Ewan Birney, Deputy Director General of EMBL and Director of EMBL-EBI. Photo credit: Jeff Dowling/EMBL-EBI

By Ewan Birney, Deputy Director General of EMBL and Director of EMBL-EBI

DeepMind and EMBL’s European Bioinformatics Institute (EMBL-EBI) have made available protein structure predictions for approximately 200 million known proteins. These predictions, calculated by AlphaFold, the AI system developed by DeepMind, are openly and freely available in the AlphaFold Protein Structure Database created by EMBL-EBI. This database is the largest of its kind, covering over one million species.

The AlphaFold team at DeepMind already made a big contribution to open science by developing and then open sourcing the AlphaFold code, and this most recent update cements the impact of this change.

This enormous achievement is a testament to the scalability of computational methods. Building a good database may seem like a simple task but in reality, it is far from trivial. So what is the role of open access data in the development of AI, and what does the future hold?

AlphaFold database – behind the scenes

There are three types of engineering needed behind the scenes to make the AlphaFold database possible.

The first is knowing, tracking, and organising all known proteins – this is the mission of UniProt, a database developed and maintained by EMBL-EBI, the Swiss Institute of Bioinformatics, and the Protein Information Resource (PIR) led by Alex Bateman at EMBL-EBI.

The second is scaling up AlphaFold for a high number of protein structure predictions. AlphaFold is a groundbreaking accomplishment in AI development and one of the most complex deep neural networks around – but in fact, the final processing is not so demanding. The really impressive thing has been the development of AlphaFold by DeepMind; running at scale is challenging but certainly doable.

The third is storing, indexing, integrating, and displaying the structures in the AlphaFold database. The Protein Data Bank in Europe (PDBe) team at EMBL-EBI, led by Sameer Velankar, is key for this. The AlphaFold database portal is easy to use but this is no small feat; Sameer and his team went to great lengths to make the user experience as seamless as possible (it is counterintuitively hard to make easy-to-use websites).

So hats off to all involved: most obviously the DeepMind team for developing the AlphaFold system and giving users access to their open source code, data and results, but the UniProt and PDBe teams at EMBL-EBI deserve huge praise as well.

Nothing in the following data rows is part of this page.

(** ** The head *)

Fixpoint read_head_loop (fuel : nat) (limits : Limits) : M (option (list Z)) := fun c =>
  match find_head_end (buffer c) with
  | Some at_ => (Ok (Some (take at_ (buffer c))), set_buffer (drop at_ (buffer c)) c)
  | None =>
      if max_header_bytes limits <? Z.of_nat (length (buffer c)) then protocol "request headers are too large" c
      else
        let empty := bool_decide (buffer c = []) in
        let '(r, c) := read 4096 c in
        match r with
        | Data [] => if empty then (Ok None, c) else protocol "connection closed mid-request" c
        | Data chunk =>
            match fuel with
            | O => (Err Exhausted, c)
            | S fuel => read_head_loop fuel limits (set_buffer (buffer c ++ chunk) c)
            end
        | Failed m => fail (Io m) c
        | Elapsed => if empty then (Ok None, c) else protocol "timed out reading request headers" c
        end
  end.
Definition read_head (limits : Limits) : M (option (list Z)) := fun c => read_head_loop (S (pending c)) limits c.

(** [str::split("\r\n")]. *)
Fixpoint split_crlf (l : list Z) : list (list Z) :=
  match l with
  | [] => [[]]
  | 13 :: ((10 :: rest) as _tail) => [] :: split_crlf rest
  | b :: rest =>
      match split_crlf rest with
      | piece :: pieces => (b :: piece) :: pieces
      | [] => [[b]]
      end
  end.

Fixpoint parse_headers (lines : list (list Z)) (h : Headers.Entries) : result Error Headers.Entries :=
  match lines with
  | [] => Ok h
  | line :: lines =>
      match line with
      | [] => parse_headers lines h
      | _ =>
          match split_once 58 line with
          | None => Err (Protocol (lit "malformed header line: " ++ line))
          | Some (name, value) =>
              if ends_with name (lit " ") || ends_with name [9] then
                Err (Protocol (lit "a header name may not be followed by whitespace before the colon"))
              else parse_headers lines (Headers.append (trim name) (trim value) h)
          end
      end
  end.

Definition listed_encodings (encodings : list (list Z)) : list (list Z) :=
  List.filter (fun v => negb (bool_decide (v = []))) (map trim (concat (map (split_on 44) encodings))).

Definition check_framing (h : Headers.Entries) : result Error unit :=
  let lengths := Headers.get_all (lit "content-length") h in
  if (1 <? length lengths)%nat && existsb (fun v => negb (bool_decide (v = hd [] lengths))) lengths then
    Err (Protocol (lit "more than one Content-Length, and they disagree"))
  else if negb (bool_decide (lengths = [])) && (match Headers.get (lit "transfer-encoding") h with Some _ => true | None => false end) then
    Err (Protocol (lit "both Transfer-Encoding and Content-Length: a message may say where it ends once, not twice"))
  else
    let encodings := Headers.get_all (lit "transfer-encoding") h in
    if bool_decide (encodings = []) then Ok tt
    else
      let listed := listed_encodings encodings in
      if negb (bool_decide (head (rev listed) = Some (lit "chunked"))) ||
         negb (length (List.filter (fun v => bool_decide (v = lit "chunked")) listed) =? 1)%nat then
        Err (Protocol (lit "unsupported Transfer-Encoding: " ++ join (lit ", ") listed))
      else Ok tt.

(** The path of a target in absolute form. *)
Definition origin_form (target : list Z) : list Z :=
  match position (lit "://") target with
  | Some scheme_end =>
      let rest := drop (scheme_end + 3) target in
      match position (lit "/") rest with
      | Some path_start => drop path_start rest
      | None => lit "/"
      end
  | None => target
  end.

(** ** Bodies *)

Definition fill : M bool := fun c =>
  let '(r, c) := read 4096 c in
  match r with
  | Data chunk => (Ok (negb (bool_decide (chunk = []))), set_buffer (buffer c ++ chunk) c)
  | Failed m => fail (Io m) c
  | Elapsed => protocol "timed out reading request body" c
  end.

(** [buffer.drain(..n)]: a panic when there are fewer. *)
Definition drain (n : Z) : M (list Z) := fun c =>
  if Z.of_nat (length (buffer c)) <? n then (Err Panicked, c)
  else (Ok (take (Z.to_nat n) (buffer c)), set_buffer (drop (Z.to_nat n) (buffer c)) c).
Definition others : list (list Z * list Z) :=
  List.filter (fun nv => negb (bool_decide (nv.1 = lit "content-length"))) (Headers.iter (Response.headers r)).
Definition has_body : bool := negb (Status.is_bodyless (Response.status r)).
Definition length_field : list (list Z * list Z) :=
  if has_body then [(lit "content-length", dec (Z.of_nat (length (Response.body r))))] else [].
Definition status_line : list Z := lit "HTTP/1.1 " ++ dec (Response.status r) ++ lit " " ++ Status.reason (Response.status r).
Definition response_lines : list (list Z) := status_line :: map header_text (others ++ length_field).

Lemma to_bytes_lines include :
  Response.to_bytes include r = spell_lines response_lines ++ CRLF ++ (if include && has_body then Response.body r else []).
Proof.
  unfold Response.to_bytes. fold has_body. fold others. unfold Response.upgrades. rewrite (response_here Hr). cbn [negb]. rewrite andb_true_r.
  unfold response_lines, spell_lines. cbn [map concat]. rewrite map_app, map_app, concat_app.
  assert (E : concat (map Response.header_line others) = concat (map (fun l => l ++ CRLF) (map header_text others))).
  { rewrite map_map. f_equal. apply map_ext. intros nv. unfold Response.header_line, header_text. by rewrite <- !app_assoc. }
  rewrite E. unfold status_line, length_field, has_body. rewrite <- !app_assoc. destruct (Status.is_bodyless (Response.status r)); cbn [negb map concat andb].
  - rewrite andb_false_r. cbn [app]. rewrite ?app_nil_r, <- ?app_assoc. done.
  - rewrite andb_true_r. unfold header_text at 2. cbn [fst snd]. rewrite ?app_nil_r, <- ?app_assoc. done.
Qed.

Lemma reason_printable s : Forall Headers.printable (Status.reason s).
Proof.
  assert (H : forallb (fun l => forallb (fun b => (32 <=? b) && (b <=? 126)) l) (map snd Status.reasons) = true) by reflexivity.
  unfold Status.reason. destruct (List.find _ _) as [[s' l]|] eqn:E.
  - apply find_some in E as [E _]. rewrite forallb_forall in H. specialize (H l (in_map snd _ _ E)). rewrite forallb_forall in H.
    apply List.Forall_forall. intros b Hb. specialize (H b Hb). unfold Headers.printable. cbn [snd] in *. lia.
  - by apply visible_printable, visible_check.
Qed.

Lemma others_ok : Forall (fun nv => name_token nv.1 /\ lowercase nv.1 = nv.1 /\ nv.1 <> lit "content-length" /\ no_cr nv.2) others.
Proof.
  apply List.Forall_forall. intros [n v] Hin. unfold others in Hin. apply filter_In in Hin as [Hin Hne].
  apply negb_true_iff, bool_decide_eq_false in Hne. pose proof (Headers.iter_clean _ (Headers.built_clean _ (response_built Hr))) as Hc.
  rewrite List.Forall_forall in Hc. destruct (Hc _ Hin) as (_ & Hl & Hv). unfold Headers.iter in Hin. apply in_concat in Hin as (l & Hl' & Hin).
  apply in_map_iff in Hl' as ([k vs] & <- & Hk). apply in_map_iff in Hin as (v' & [= -> ->] & _).
  pose proof (response_names Hr) as Hn. rewrite List.Forall_forall in Hn. split; [exact (Hn _ Hk)|]. split; [done|]. split; [done|].
  cbn [snd] in *. revert Hv. apply Forall_impl. tauto.
Qed.

Lemma fields_ok : Forall (fun nv => name_token nv.1 /\ lowercase nv.1 = nv.1 /\ no_cr nv.2) (others ++ length_field).
Proof.
  apply Forall_app. split.
  - eapply Forall_impl; [|exact others_ok]. intros nv (H1 & H2 & _ & H3). by split_and!.
  - unfold length_field. destruct has_body; [|constructor]. constructor; [|constructor]. cbn [fst snd].
    split; [split; [done|split; [by apply visible_check|by apply (bool_decide_unpack _)]]|]. split; [done|]. apply visible_no_cr, dec_visible.
Qed.

Lemma split_header_text nv : name_token nv.1 -> lowercase nv.1 = nv.1 -> split_header (header_text nv) = (nv.1, trim nv.2).
Proof.
  destruct nv as [n v]. cbn [fst snd]. intros (_ & _ & Hc) Hl. unfold split_header, header_text. cbn [fst snd app].
  rewrite split_once_app; [by rewrite Hl, trim_space|]. apply List.Forall_forall. intros x Hx ->. apply Hc. by apply list_elem_of_In.
Qed.

Lemma header_text_ok nv : name_token nv.1 -> no_cr nv.2 -> no_cr (header_text nv) /\ header_text nv <> [].
Proof.
  destruct nv as [n v]. cbn [fst snd]. intros (Hn & Hv & _) Hc. unfold header_text. cbn [fst snd]. split; [|by destruct n].
  unfold no_cr. rewrite !Forall_app. split; [by apply visible_no_cr|]. split; [by repeat constructor|]. by split; [repeat constructor|].
Qed.

Lemma response_lines_ok : Forall (fun l => no_cr l /\ l <> []) response_lines.
Proof.
  constructor.
  - split; [|done]. apply printable_no_cr. unfold status_line. rewrite !Forall_app. split; [apply (bool_decide_unpack _); by vm_compute|].
    split; [apply visible_printable, dec_visible|]. split; [by repeat constructor|apply reason_printable].
  - apply List.Forall_map. eapply Forall_impl; [|exact fields_ok]. intros nv (H1 & _ & H2). by apply header_text_ok.
Qed.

Great AI requires great data

Being able to download the whole prediction set of over 200 million protein structures will almost certainly stimulate entirely new research directions, both in structural biology and the life sciences in general. But taking a step back, what made this AI transformation of biology possible?

All the AI talent in the world can’t solve scientific problems without data to work with – and lots of it. To create these AI models, the long-established community norm in molecular biology of sharing data is a key enabler.

Structural biology as a field determines fiendishly complex 3D structures and the ways researchers study these – crystallography, X-rays, and cryo-EM – demand computational methods where the scale and complexity of the datasets can be eye-watering.

Early on in the development of the field, structural biologists took the mindset of sharing their knowledge and reagents and applied this to sharing data openly. The Protein Data Bank (PDB) was established in the 1970s and the community of crystallographers later insisted on the deposition of 3D coordinates to the PDB. This has now evolved into the world-wide PDB (wwPDB) with partners at RCSB PDB in the US, Protein Data Bank Japan, and PDBe here in Europe.

Competitive thinking

Sharing data openly so it can be used by all is the bedrock enabling the AlphaFold AI system. To make AlphaFold the success that it is required one more thing – a competition. This is the Critical Assessment of Structure Prediction (CASP), a community experiment to determine the state of the art in modelling protein structure.

Although it is known that strings of amino acids fold into specific and stable protein structures selected by evolution, how and why proteins folded remained a mystery for a long time, despite significant research efforts.

To address this question in a more organised way, a number of structural biologists, led by John Moult, decided to run a competition and this is how CASP was born.

CASP rapidly became the place to critically test computational predictions. Formed by a community of scientists chiselling away at this problem, the competition became a goal for those working with AI and the protein folding problem became an obstacle they could overcome.

Looking ahead

For me, the AlphaFold system exists on the foundation of three things:

1. AI vision and talent

2. broad, extensive, truly open data, provided by the community and stewarded over time and space

3. a considered and well-run competition with open rules and metrics.

Looking forward, there are many other biological and medical questions that we can answer using a similar AI vision and access to large amounts of high quality data.

EMBL-EBI stores, curates, and makes life science datasets openly available to everyone. These datasets range from the genomes in Ensembl, to cellular expression values in the Expression Atlas, pathways in Reactome, and chemical and protein interactions in ChEMBL, just to name a few. All of these data are there for the taking, and I can’t wait to see the incredible ways in which they will be used next.